• **Task prompt**
Print this span of the material below exactly: the line with "let v2 := (v2 + v3)", the line with "let rest := drop", and every line between them, but nothing else.

• **The records**
- - -

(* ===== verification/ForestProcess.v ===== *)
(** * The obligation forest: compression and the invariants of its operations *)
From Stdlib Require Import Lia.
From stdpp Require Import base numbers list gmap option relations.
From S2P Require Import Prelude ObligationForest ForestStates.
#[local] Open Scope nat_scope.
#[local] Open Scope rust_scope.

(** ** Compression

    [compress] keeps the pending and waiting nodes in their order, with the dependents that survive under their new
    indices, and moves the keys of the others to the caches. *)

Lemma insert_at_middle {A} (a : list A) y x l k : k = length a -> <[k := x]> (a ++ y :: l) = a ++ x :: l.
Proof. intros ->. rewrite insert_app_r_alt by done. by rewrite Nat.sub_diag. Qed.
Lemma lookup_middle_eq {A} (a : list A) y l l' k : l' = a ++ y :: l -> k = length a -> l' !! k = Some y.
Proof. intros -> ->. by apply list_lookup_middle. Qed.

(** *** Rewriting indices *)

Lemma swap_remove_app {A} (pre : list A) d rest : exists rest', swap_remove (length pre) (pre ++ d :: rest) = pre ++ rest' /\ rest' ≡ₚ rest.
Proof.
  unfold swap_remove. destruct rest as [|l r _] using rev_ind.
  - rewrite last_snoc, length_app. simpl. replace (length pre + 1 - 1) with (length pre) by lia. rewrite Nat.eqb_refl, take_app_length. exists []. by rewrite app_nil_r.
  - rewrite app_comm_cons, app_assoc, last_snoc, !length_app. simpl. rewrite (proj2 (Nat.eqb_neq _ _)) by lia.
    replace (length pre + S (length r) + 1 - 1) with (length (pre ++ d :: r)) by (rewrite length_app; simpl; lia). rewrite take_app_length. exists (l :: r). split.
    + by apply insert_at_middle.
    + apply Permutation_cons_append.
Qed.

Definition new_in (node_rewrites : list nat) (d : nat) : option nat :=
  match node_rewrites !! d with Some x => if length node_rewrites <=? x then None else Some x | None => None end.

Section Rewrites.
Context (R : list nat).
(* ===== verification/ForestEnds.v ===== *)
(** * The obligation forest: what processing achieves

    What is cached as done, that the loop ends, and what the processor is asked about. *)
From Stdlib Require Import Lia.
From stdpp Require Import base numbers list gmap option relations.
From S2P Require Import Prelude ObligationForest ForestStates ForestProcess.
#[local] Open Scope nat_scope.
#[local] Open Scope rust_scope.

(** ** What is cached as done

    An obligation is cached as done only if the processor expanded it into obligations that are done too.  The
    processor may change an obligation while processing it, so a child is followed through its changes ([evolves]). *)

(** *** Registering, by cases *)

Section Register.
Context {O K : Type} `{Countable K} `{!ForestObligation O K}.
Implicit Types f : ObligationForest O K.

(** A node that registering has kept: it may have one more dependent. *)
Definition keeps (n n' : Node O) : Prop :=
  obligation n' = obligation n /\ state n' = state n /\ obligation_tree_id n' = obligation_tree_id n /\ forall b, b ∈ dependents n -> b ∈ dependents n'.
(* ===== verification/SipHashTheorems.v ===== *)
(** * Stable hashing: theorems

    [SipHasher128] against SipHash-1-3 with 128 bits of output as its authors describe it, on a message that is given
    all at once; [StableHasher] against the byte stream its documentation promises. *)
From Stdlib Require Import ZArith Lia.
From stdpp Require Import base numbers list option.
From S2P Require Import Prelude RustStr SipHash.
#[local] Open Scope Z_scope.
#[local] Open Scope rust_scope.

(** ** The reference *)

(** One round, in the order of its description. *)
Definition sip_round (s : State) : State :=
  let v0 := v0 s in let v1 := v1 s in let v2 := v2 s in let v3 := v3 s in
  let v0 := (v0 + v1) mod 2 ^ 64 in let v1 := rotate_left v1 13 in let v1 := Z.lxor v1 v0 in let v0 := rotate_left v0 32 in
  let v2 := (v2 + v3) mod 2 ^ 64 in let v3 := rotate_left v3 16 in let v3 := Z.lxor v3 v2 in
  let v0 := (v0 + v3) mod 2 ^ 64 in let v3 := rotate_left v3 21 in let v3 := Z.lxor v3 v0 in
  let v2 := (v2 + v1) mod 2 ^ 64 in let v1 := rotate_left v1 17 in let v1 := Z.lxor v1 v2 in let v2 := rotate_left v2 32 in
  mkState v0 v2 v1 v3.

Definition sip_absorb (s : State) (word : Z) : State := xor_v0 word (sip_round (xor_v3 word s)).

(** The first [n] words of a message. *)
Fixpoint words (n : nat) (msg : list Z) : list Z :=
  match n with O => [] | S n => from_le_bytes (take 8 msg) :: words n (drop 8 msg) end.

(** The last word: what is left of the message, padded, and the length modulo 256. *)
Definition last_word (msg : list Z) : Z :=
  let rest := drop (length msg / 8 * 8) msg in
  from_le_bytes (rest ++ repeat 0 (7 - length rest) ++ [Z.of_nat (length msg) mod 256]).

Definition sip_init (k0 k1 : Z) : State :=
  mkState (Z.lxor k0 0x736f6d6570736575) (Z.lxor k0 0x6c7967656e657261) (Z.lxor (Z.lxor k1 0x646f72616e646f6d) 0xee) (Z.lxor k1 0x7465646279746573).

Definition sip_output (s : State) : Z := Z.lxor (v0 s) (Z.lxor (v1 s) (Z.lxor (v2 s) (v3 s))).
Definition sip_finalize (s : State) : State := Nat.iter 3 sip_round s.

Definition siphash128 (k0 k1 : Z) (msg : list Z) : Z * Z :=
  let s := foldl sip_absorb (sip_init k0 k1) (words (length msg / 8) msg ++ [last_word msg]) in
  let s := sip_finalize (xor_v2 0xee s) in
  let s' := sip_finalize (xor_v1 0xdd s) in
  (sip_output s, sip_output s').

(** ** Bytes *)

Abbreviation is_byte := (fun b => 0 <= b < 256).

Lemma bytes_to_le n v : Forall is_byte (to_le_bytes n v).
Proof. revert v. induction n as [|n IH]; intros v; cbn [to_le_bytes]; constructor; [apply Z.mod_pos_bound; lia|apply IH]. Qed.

- - -

• **Your solution**
  let v2 := (v2 + v3) mod 2 ^ 64 in let v3 := rotate_left v3 16 in let v3 := Z.lxor v3 v2 in
  let v0 := (v0 + v3) mod 2 ^ 64 in let v3 := rotate_left v3 21 in let v3 := Z.lxor v3 v0 in
  let v2 := (v2 + v1) mod 2 ^ 64 in let v1 := rotate_left v1 17 in let v1 := Z.lxor v1 v2 in let v2 := rotate_left v2 32 in
  mkState v0 v2 v1 v3.

Definition sip_absorb (s : State) (word : Z) : State := xor_v0 word (sip_round (xor_v3 word s)).

(** The first [n] words of a message. *)
Fixpoint words (n : nat) (msg : list Z) : list Z :=
  match n with O => [] | S n => from_le_bytes (take 8 msg) :: words n (drop 8 msg) end.

(** The last word: what is left of the message, padded, and the length modulo 256. *)
Definition last_word (msg : list Z) : Z :=
  let rest := drop (length msg / 8 * 8) msg in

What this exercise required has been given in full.